■ **EXERCISE OBJECTIVE**: Bring together copies of the lines in the data below that contain the word "split".

[[ RECORDS FOR THIS TASK open ]]

(* ===== verification/GenomePrune.v ===== *)
(** Pruning the genome repository: what is removed from each bucket, and what
    is kept. *)

From Stdlib Require Import ZArith Lia Bool String.
From Stdlib Require Import SpecFloat.
From stdpp Require Import base gmap option numbers list strings sorting fin_map_dom.
From S2P Require Import Prelude Ieee StdModel Uuid Genomes GenomeFacts.

Set Default Goal Selector "!".

Import GenomeMetadata GenomeMetadataUtils GenomeRepository.

(** ** The order of pruning *)
Section Order.
Implicit Types (a b c : GenomeId * GenomeMetadata.t).

(** [a] scores no more than [b]. *)
Definition no_better a b : Prop := flt (effectiveRobustFitness (snd b)) (effectiveRobustFitness (snd a)) = false.

Definition scored a : Prop := not_nan (effectiveRobustFitness (snd a)).

Lemma prunedBefore_lex a b : scored a -> scored b ->
  prunedBefore a b =
  lex_before (fun a b => flt (effectiveRobustFitness (snd a)) (effectiveRobustFitness (snd b)))
    (lex_before (fun a b => createdTimestamp (snd a) <? createdTimestamp (snd b))
       (fun a b => String.ltb (UUID.toString (fst a)) (UUID.toString (fst b)))) a b.
Proof.
  intros Ha Hb. unfold prunedBefore, lex_before. rewrite SFeqb_key by done.
  destruct (flt (effectiveRobustFitness (snd a)) _) eqn:E1; [done |].
  destruct (flt (effectiveRobustFitness (snd b)) _) eqn:E2; cbn [negb orb andb]; [done |].
  destruct (Z.eqb_spec (createdTimestamp (snd a)) (createdTimestamp (snd b))) as [-> | Hne]; cbn [negb].
  - by rewrite Z.ltb_irrefl.
  - destruct (Z.ltb_spec (createdTimestamp (snd a)) (createdTimestamp (snd b))); [done |].
    by rewrite (proj2 (Z.ltb_lt _ _)) by lia.
Qed.

(** Of scores that are numbers, [prunedBefore] is an order that [std::sort] may be given. *)
Lemma prunedBefore_swo l : Forall scored l -> strict_weak_order prunedBefore l.
Proof.
  intros Hl. eapply swo_ext; [intros a b Ha Hb; symmetry; apply prunedBefore_lex; rewrite Forall_forall in Hl; auto |].
  apply swo_lex; [by apply (swo_flt (fun a => effectiveRobustFitness (snd a))) |].
  apply swo_lex; [| apply (swo_string (fun a => UUID.toString (fst a)))].
  split; intros; lia.
Qed.

Lemma pruned_later a b : prunedBefore b a = false -> no_better a b.
Proof.
  unfold prunedBefore, no_better. cbv zeta. destruct (SFeqb _ _) eqn:E; cbn [negb]; [| done]. intros _.
  unfold SFeqb, flt, SFltb in *. by destruct (SFcompare _ _) as [[] |].
Qed.

(** Sorting puts no better genomes first. *)
Lemma sorted_no_better `{SS : !StdSort, SL : !StdSortLaws} l :
  Forall scored l -> StronglySorted no_better (std_sort prunedBefore l).
Proof.
  intros Hl. pose proof (std_sort_sorted _ _ _ (prunedBefore_swo l Hl)) as H.
  induction H as [| a l' H IH Ha]; constructor; [done |]. eapply Forall_impl; [exact Ha |]. intros b. apply pruned_later.
Qed.
End Order.

(** ** One bucket *)
Section Bucket.
Context {Db : Type} `{GD : !GenomeDatabase Db, MJ : !MetadataJson, UW : !UnorderedWalk, SS : !StdSort,
    SL : !StdSortLaws}.
Implicit Types (s : GenomeRepository.t Db) (id : GenomeId) (m : GenomeMetadata.t) (ids removed : list GenomeId).

(** The genomes in [removed] leave the repository, nothing else does. *)
Record removes removed s s' : Prop := mkRemoves {
  rs_genomes : forall id, genomes_ s' !! id = if bool_decide (id ∈ removed) then None else genomes_ s !! id;
  rs_metadata : forall id, metadata_ s' !! id = if bool_decide (id ∈ removed) then None else metadata_ s !! id;
  rs_best : bestId_ s' = bestId_ s
}.

Lemma removes_nil s : removes [] s s.
Proof. split; try done; intros id; by rewrite bool_decide_eq_false_2 by (apply not_elem_of_nil). Qed.

Lemma removes_trans r1 r2 s1 s2 s3 : removes r1 s1 s2 -> removes r2 s2 s3 -> removes (r1 ++ r2) s1 s3.
Proof.
  intros [G1 M1 B1] [G2 M2 B2]. split; [| | congruence]; intros id.
  - rewrite G2, G1, !bool_decide_decide. repeat case_decide; set_solver.
  - rewrite M2, M1, !bool_decide_decide. repeat case_decide; set_solver.
Qed.
(* ===== verification/GenomeCorrect.v ===== *)
(** The genome repository in use: any sequence of requests is served without a
    fault, and a database that is opened again gives back what was stored. *)

From Stdlib Require Import ZArith Lia Bool String Ascii.
From Stdlib Require Import SpecFloat.
From stdpp Require Import base gmap option numbers list strings sorting fin_map_dom.
From S2P Require Import Prelude Ieee StdModel Uuid Genomes GenomeFacts GenomePrune.

Set Default Goal Selector "!".

Import GenomeMetadata GenomeMetadataUtils GenomeRepository.

(** ** What is asked of SQLite and of the JSON text *)
(** Each statement does what its SQL says and succeeds, but for an insertion of a
    genome without weights: their blob is bound as NULL, which the column refuses. *)
Class HealthyDatabase (Db : Type) `{GD : !GenomeDatabase Db} : Prop := {
  insert_rows : forall row db r, GenomeRow.weights row <> [] -> r ∈ select_genomes (fst (insert_or_replace_genome row db)) <->
    r = row \/ (r ∈ select_genomes db /\ GenomeRow.id r <> GenomeRow.id row);
  insert_best : forall row db, select_best_id (fst (insert_or_replace_genome row db)) = select_best_id db;
  delete_rows : forall id db r, r ∈ select_genomes (fst (delete_genome id db)) <->
    r ∈ select_genomes db /\ GenomeRow.id r <> id;
  delete_best : forall id db, select_best_id (fst (delete_genome id db)) = select_best_id db;
  best_rows : forall v db r, r ∈ select_genomes (fst (insert_or_replace_best_id v db)) <-> r ∈ select_genomes db;
  best_best : forall v db, select_best_id (fst (insert_or_replace_best_id v db)) = Some v;
  clear_rows : forall db, select_genomes (fst (delete_everything db)) = [];
  clear_best : forall db, select_best_id (fst (delete_everything db)) = None
}.

(** JSON has no infinities and no NaN. *)
Definition json_safe (m : GenomeMetadata.t) : bool :=
  is_finite (fitness m) && is_finite (robustFitness m) && forallb is_finite (robustFitnessSamples m).

(** *** Text that JSON can carry *)
Definition byte_in (lo hi byte : Z) : bool := (lo <=? byte) && (byte <=? hi).

(** The second byte that may follow the first one of a longer sequence: no
    overlong forms, no surrogates, nothing above [10FFFF]. *)
Definition utf8_second (first second : Z) : bool :=
  if first =? 224 then byte_in 160 191 second
  else if first =? 237 then byte_in 128 159 second
  else if first =? 240 then byte_in 144 191 second
  else if first =? 244 then byte_in 128 143 second
  else byte_in 128 191 second.

Fixpoint utf8_bytes (bytes : list Z) : bool :=
  match bytes with
  | [] => true
  | a :: rest =>
      if a <? 128 then utf8_bytes rest
      else
        match rest with
        | [] => false
        | b :: rest =>
            if byte_in 194 223 a then byte_in 128 191 b && utf8_bytes rest
            else
              match rest with
              | [] => false
              | c :: rest =>
                  if byte_in 224 239 a then utf8_second a b && byte_in 128 191 c && utf8_bytes rest
                  else
                    match rest with
                    | [] => false
                    | d :: rest =>
                        byte_in 240 244 a && utf8_second a b && byte_in 128 191 c && byte_in 128 191 d
                        && utf8_bytes rest
                    end
              end
        end
  end.

Definition utf8 (text : string) : bool :=
  utf8_bytes (map (fun c => Z.of_nat (nat_of_ascii c)) (list_ascii_of_string text)).

(** The texts of the metadata are UTF-8. *)
Definition texts_utf8 (m : GenomeMetadata.t) : bool :=
  utf8 (name m) && utf8 (notes m) && utf8 (default EmptyString (brainKind m))
  && utf8 (default EmptyString (brainVariant m))
  && match nesTileBrainCompatibility m with
     | Some c => utf8 (NesTileBrainCompatibilityMetadata.tokenizerVocabularyHash c)
     | None => true
     end.

Class MetadataJsonLaws `{MJ : !MetadataJson} : Prop := {
  dump_text : forall m, texts_utf8 m = true -> is_Some (metadata_dump m);
  parse_dump : forall m json, metadata_dump m = Some json -> json_safe m = true -> metadata_parse json = Some m
}.

Section Texts.
Context `{SS : !StdSort}.

Lemma texts_appended samples m m' : appendRobustSamples samples m = Ok m' -> texts_utf8 m' = texts_utf8 m.
Proof.
  revert m. induction samples as [| x samples IH]; intros m; cbn [appendRobustSamples]; [by intros [= <-] |].
  destruct (appendRobustSample x m) as [m1 |] eqn:E; cbn [rbind]; [| done]. intros H. rewrite (IH _ H).
  unfold appendRobustSample in E. destruct (negb (is_finite x)); [by injection E as <- |].
  destruct (int_result _); cbn [rbind] in E; [| done]. by injection E as <-.
Qed.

[[ RECORDS FOR THIS TASK closed ]]

■ **PROBLEM SOLUTION**:
  split; intros; lia.
Proof. split; try done; intros id; by rewrite bool_decide_eq_false_2 by (apply not_elem_of_nil). Qed.
  intros [G1 M1 B1] [G2 M2 B2]. split; [| | congruence]; intros id.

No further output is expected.